EXERCISE:
Below are several entries. Transcribe exactly those lines that fall from the one with "Lemma year_days_ok y" through the one with "rewrite wsub_small; unfold", end lines included.

Stored dataset items:

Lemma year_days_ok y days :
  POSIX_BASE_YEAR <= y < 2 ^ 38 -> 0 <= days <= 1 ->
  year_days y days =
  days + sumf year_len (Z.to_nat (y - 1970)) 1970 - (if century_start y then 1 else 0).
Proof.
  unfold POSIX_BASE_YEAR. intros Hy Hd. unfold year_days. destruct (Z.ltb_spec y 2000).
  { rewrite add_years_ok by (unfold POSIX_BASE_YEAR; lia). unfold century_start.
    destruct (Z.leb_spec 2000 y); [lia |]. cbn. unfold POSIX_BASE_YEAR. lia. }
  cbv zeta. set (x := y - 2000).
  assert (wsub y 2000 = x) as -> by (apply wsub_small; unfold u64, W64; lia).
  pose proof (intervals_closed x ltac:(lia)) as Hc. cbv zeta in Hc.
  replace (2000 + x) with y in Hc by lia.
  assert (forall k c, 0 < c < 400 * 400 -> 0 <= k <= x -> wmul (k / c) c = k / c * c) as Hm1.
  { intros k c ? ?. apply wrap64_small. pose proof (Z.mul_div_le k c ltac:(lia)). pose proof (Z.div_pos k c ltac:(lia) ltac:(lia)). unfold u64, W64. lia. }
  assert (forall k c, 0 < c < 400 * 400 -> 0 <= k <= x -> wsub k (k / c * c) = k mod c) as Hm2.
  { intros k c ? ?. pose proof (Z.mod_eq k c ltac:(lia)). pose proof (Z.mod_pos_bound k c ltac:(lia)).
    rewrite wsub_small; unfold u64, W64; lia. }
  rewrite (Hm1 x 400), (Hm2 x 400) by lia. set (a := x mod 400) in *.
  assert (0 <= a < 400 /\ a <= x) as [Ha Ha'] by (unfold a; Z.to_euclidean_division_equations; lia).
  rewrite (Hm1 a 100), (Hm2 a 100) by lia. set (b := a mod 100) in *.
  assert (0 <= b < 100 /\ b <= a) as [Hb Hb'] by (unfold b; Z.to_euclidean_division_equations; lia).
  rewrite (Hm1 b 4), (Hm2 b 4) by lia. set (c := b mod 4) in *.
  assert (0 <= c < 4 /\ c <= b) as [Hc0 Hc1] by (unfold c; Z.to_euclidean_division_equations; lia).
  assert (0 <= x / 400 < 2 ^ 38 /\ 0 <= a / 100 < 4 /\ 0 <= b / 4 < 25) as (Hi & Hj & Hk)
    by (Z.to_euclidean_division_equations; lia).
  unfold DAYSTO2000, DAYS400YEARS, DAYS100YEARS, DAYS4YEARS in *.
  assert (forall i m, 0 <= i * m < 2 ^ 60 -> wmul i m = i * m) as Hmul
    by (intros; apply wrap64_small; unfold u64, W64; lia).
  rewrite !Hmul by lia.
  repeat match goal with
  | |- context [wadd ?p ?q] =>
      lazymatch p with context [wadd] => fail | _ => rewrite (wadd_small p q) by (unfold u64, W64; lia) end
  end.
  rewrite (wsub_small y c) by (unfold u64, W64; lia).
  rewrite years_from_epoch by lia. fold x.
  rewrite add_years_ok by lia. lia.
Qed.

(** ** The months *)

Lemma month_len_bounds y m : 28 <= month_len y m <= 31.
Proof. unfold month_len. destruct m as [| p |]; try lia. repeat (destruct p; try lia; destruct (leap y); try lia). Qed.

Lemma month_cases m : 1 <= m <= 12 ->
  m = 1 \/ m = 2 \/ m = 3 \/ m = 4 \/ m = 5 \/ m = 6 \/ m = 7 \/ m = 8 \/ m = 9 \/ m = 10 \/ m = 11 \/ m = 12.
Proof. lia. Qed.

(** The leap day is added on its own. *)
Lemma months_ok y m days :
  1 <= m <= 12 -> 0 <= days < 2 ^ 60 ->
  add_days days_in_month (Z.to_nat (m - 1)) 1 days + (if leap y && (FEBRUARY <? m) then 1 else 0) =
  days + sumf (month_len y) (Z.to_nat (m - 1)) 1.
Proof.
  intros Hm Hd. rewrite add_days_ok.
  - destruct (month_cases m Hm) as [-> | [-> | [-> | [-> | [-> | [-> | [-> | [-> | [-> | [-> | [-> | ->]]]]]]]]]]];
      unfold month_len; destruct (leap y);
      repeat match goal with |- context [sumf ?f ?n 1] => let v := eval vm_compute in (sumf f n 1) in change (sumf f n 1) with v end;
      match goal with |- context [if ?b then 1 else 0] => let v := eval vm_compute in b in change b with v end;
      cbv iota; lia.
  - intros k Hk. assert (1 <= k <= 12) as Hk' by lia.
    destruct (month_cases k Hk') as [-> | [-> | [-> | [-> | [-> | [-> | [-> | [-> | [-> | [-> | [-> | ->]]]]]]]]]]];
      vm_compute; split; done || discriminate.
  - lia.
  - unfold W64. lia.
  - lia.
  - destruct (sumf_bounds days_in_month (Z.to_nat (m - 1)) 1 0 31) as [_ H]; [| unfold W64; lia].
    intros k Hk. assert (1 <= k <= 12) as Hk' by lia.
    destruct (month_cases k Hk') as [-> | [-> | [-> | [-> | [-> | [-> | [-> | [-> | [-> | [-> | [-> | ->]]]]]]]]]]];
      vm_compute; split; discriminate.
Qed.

---

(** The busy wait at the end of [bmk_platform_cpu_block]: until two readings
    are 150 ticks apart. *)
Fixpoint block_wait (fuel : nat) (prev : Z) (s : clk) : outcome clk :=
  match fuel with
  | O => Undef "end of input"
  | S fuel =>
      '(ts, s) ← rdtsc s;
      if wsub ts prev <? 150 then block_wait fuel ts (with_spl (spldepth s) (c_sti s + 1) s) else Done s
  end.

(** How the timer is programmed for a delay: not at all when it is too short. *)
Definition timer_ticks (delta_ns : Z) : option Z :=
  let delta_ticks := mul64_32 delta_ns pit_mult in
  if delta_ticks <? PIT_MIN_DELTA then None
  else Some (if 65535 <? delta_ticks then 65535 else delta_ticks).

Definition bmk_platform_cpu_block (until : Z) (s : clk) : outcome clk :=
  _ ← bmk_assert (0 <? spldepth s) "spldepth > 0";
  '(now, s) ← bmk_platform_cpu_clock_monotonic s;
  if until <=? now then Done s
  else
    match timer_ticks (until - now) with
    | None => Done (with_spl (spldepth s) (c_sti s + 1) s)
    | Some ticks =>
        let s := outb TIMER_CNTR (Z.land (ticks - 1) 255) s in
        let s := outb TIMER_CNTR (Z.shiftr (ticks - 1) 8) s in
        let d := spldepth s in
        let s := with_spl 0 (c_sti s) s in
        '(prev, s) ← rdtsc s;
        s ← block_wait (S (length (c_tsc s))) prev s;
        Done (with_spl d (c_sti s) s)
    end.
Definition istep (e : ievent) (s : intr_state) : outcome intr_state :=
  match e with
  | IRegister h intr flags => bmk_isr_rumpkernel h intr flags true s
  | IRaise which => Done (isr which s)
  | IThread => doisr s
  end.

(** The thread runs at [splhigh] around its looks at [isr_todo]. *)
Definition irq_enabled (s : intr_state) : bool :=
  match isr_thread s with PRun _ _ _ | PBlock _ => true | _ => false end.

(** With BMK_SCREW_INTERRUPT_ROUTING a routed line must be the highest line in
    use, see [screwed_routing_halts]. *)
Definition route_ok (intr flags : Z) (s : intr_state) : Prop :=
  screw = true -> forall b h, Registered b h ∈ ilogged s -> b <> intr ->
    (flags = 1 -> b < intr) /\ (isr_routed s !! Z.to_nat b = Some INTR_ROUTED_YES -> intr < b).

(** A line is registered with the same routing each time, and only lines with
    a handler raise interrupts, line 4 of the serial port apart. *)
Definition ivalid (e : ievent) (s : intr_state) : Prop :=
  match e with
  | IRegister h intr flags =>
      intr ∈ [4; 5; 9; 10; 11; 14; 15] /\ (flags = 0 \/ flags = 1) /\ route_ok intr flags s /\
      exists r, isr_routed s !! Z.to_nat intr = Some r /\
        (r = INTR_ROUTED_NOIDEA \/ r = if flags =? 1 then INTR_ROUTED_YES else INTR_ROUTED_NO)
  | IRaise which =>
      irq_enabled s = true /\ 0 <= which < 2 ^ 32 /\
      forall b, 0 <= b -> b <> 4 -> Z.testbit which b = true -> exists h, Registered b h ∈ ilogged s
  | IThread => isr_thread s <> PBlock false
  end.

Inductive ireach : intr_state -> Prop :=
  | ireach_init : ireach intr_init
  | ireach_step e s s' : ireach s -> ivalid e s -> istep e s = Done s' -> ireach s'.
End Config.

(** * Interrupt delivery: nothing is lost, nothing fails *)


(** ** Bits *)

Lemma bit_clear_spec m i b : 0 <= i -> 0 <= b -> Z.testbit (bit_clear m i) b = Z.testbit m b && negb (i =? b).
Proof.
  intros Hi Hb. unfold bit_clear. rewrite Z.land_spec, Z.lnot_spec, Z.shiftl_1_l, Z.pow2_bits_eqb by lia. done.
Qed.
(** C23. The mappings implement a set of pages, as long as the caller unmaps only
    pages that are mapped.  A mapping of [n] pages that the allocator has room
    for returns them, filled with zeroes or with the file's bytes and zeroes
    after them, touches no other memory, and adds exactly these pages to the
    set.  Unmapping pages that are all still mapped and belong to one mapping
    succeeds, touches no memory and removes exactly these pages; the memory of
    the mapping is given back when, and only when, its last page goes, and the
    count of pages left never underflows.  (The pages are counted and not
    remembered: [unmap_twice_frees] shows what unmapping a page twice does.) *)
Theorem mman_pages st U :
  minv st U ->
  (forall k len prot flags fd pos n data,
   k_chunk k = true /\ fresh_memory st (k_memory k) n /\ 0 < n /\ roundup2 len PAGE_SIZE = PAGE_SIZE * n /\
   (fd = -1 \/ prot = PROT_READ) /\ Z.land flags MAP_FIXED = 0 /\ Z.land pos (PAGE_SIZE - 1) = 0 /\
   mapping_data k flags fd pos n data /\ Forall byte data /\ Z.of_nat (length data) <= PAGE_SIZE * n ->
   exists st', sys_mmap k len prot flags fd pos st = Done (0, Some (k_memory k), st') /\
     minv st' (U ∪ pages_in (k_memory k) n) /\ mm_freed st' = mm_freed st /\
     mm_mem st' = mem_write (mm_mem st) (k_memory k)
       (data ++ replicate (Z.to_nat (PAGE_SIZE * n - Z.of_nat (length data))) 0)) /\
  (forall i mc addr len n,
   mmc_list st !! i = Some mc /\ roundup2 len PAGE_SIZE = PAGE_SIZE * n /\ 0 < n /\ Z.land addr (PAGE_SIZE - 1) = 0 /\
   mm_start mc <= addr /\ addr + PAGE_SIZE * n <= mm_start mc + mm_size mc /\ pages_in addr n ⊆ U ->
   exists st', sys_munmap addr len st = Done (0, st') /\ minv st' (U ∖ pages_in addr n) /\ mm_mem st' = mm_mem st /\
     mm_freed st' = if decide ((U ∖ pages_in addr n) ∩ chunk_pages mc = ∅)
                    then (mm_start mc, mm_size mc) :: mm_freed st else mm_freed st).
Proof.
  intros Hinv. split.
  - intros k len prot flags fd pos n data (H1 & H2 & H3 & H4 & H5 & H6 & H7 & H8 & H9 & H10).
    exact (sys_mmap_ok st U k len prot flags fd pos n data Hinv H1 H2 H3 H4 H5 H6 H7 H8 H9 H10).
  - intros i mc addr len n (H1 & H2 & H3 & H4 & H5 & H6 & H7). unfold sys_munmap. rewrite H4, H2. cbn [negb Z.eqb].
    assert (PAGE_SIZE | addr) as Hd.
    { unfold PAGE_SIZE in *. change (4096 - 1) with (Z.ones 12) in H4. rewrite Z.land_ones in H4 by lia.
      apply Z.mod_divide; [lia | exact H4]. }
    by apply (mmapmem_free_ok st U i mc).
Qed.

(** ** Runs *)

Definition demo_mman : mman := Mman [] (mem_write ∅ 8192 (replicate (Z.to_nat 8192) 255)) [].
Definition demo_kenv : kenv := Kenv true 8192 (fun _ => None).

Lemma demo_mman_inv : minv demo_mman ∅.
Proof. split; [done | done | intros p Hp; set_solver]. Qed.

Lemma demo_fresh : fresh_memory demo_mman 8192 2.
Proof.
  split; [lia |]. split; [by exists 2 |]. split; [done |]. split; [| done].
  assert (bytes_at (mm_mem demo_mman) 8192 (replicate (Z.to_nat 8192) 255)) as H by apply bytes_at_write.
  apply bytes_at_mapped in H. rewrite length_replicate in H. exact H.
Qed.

PROBLEM SOLUTION:
Lemma year_days_ok y days :
  POSIX_BASE_YEAR <= y < 2 ^ 38 -> 0 <= days <= 1 ->
  year_days y days =
  days + sumf year_len (Z.to_nat (y - 1970)) 1970 - (if century_start y then 1 else 0).
Proof.
  unfold POSIX_BASE_YEAR. intros Hy Hd. unfold year_days. destruct (Z.ltb_spec y 2000).
  { rewrite add_years_ok by (unfold POSIX_BASE_YEAR; lia). unfold century_start.
    destruct (Z.leb_spec 2000 y); [lia |]. cbn. unfold POSIX_BASE_YEAR. lia. }
  cbv zeta. set (x := y - 2000).
  assert (wsub y 2000 = x) as -> by (apply wsub_small; unfold u64, W64; lia).
  pose proof (intervals_closed x ltac:(lia)) as Hc. cbv zeta in Hc.
  replace (2000 + x) with y in Hc by lia.
  assert (forall k c, 0 < c < 400 * 400 -> 0 <= k <= x -> wmul (k / c) c = k / c * c) as Hm1.
  { intros k c ? ?. apply wrap64_small. pose proof (Z.mul_div_le k c ltac:(lia)). pose proof (Z.div_pos k c ltac:(lia) ltac:(lia)). unfold u64, W64. lia. }
  assert (forall k c, 0 < c < 400 * 400 -> 0 <= k <= x -> wsub k (k / c * c) = k mod c) as Hm2.
  { intros k c ? ?. pose proof (Z.mod_eq k c ltac:(lia)). pose proof (Z.mod_pos_bound k c ltac:(lia)).
    rewrite wsub_small; unfold u64, W64; lia. }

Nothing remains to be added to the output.